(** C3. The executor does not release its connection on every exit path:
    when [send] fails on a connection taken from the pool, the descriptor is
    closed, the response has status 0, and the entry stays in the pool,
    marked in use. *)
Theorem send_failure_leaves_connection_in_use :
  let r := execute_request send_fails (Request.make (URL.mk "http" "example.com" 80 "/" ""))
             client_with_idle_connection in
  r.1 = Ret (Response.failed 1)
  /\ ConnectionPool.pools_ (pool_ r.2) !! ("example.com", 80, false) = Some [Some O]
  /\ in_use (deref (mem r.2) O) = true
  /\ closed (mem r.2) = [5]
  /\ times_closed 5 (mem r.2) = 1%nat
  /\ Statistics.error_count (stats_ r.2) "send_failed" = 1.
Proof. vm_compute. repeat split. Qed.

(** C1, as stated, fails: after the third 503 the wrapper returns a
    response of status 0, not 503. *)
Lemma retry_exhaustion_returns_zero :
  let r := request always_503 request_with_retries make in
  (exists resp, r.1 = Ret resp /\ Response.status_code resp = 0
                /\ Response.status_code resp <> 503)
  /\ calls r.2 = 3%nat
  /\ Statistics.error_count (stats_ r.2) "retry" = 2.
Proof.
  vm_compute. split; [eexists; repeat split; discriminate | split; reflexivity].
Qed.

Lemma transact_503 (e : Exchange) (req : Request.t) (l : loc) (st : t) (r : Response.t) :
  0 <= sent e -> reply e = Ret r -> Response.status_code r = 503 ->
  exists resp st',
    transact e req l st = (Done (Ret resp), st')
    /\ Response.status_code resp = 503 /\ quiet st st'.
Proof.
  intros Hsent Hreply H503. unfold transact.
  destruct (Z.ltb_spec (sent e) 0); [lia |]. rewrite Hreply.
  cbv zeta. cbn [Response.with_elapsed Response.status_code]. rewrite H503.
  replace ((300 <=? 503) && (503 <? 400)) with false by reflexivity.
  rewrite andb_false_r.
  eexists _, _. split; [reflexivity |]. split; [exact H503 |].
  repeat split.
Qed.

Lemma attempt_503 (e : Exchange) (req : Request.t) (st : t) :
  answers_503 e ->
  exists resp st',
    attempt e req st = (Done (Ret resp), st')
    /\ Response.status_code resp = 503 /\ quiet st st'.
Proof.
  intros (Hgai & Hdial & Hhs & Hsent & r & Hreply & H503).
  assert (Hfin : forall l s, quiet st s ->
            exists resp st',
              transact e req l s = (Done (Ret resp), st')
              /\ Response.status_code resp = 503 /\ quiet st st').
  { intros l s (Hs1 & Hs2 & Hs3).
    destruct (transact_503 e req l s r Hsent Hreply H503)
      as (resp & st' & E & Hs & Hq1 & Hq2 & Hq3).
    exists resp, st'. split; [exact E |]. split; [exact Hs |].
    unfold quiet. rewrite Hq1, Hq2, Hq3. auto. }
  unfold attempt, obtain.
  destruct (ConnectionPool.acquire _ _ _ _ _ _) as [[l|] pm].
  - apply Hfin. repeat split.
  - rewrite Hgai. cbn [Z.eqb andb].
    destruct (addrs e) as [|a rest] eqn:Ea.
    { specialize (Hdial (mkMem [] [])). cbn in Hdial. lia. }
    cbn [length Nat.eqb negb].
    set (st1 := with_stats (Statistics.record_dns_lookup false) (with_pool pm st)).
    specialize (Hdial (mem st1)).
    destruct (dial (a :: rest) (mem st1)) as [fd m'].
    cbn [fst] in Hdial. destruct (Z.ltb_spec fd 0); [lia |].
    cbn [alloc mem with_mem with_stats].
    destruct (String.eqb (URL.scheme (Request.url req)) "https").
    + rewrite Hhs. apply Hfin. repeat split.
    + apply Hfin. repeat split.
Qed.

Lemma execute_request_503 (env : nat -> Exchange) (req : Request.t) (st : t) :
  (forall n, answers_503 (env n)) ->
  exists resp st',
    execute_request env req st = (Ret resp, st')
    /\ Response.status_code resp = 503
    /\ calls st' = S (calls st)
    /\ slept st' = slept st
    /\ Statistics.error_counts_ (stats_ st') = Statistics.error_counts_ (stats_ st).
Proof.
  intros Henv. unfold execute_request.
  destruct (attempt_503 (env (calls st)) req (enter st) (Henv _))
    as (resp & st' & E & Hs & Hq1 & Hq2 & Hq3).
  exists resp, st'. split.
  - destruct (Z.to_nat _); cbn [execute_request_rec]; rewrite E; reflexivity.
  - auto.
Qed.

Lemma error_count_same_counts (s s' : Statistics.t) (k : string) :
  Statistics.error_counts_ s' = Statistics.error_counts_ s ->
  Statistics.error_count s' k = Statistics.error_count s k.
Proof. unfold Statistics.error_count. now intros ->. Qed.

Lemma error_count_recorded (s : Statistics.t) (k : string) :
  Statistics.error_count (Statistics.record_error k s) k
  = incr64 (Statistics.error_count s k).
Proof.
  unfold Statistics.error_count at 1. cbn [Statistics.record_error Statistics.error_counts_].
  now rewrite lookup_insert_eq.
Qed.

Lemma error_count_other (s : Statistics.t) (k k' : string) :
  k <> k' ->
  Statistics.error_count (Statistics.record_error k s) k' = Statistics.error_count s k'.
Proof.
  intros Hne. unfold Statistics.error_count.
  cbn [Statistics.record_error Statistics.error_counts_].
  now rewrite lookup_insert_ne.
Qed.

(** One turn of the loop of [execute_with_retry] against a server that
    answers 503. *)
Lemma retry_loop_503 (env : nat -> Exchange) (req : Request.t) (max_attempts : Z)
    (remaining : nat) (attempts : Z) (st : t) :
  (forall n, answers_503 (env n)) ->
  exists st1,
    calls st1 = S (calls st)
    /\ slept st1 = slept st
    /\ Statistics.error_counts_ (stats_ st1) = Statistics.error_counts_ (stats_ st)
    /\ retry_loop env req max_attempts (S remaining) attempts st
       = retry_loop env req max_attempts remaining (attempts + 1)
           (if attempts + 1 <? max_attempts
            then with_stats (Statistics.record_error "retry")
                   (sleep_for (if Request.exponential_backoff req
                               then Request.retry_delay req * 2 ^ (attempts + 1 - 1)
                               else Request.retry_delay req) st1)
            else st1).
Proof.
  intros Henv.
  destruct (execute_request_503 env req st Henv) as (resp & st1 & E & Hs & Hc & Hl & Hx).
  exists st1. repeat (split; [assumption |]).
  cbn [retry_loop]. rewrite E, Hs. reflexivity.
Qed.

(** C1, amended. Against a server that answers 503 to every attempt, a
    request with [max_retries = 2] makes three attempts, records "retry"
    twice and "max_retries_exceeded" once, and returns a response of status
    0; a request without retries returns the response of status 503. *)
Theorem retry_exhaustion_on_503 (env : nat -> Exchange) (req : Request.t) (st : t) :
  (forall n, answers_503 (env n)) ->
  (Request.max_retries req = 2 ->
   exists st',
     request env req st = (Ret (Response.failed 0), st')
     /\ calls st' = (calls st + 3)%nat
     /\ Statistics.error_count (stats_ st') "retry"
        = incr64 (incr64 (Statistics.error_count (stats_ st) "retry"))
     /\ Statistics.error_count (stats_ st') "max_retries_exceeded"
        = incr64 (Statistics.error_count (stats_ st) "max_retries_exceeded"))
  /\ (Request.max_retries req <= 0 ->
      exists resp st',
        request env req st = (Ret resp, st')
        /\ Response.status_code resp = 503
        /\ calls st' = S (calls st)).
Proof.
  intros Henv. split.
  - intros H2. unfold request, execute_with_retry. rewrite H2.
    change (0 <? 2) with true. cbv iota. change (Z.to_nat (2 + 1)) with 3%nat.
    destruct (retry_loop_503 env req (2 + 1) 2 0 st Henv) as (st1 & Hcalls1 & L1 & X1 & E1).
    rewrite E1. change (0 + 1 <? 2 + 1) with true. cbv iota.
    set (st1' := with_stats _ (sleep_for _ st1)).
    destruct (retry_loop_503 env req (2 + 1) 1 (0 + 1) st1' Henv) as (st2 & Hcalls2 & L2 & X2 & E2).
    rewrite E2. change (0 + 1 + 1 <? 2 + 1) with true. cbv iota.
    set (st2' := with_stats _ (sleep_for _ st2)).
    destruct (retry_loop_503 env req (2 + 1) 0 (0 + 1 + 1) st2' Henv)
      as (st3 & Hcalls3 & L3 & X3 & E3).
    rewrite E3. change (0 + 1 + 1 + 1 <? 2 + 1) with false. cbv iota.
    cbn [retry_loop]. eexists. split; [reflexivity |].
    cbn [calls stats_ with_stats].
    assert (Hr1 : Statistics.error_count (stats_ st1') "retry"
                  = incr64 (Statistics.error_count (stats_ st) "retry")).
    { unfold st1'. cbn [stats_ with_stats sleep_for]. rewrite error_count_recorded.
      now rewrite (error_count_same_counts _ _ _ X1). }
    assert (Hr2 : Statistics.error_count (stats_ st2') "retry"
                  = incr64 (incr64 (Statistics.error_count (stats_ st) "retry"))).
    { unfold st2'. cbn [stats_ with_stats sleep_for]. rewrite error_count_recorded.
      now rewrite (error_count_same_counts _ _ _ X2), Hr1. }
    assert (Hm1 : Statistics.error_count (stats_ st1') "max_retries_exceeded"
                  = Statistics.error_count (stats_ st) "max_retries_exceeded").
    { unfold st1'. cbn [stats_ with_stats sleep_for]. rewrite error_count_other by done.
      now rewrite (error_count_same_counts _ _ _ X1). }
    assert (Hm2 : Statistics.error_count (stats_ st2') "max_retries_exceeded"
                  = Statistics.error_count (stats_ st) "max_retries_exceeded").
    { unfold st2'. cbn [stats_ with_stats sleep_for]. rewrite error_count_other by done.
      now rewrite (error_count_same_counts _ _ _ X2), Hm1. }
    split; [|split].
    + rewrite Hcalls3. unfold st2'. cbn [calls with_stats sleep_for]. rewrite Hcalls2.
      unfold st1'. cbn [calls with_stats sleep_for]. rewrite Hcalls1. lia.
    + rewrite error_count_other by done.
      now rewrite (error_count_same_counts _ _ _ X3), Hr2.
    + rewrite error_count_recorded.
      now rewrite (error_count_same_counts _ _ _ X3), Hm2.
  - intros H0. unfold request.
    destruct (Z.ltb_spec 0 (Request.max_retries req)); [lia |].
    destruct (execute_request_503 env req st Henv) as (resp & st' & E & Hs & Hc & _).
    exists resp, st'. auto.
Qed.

************

About this task: Every line from the data above that contains "auto" must appear in the answer.

Result:
    unfold quiet. rewrite Hq1, Hq2, Hq3. auto. }
  - auto.
    exists resp, st'. auto.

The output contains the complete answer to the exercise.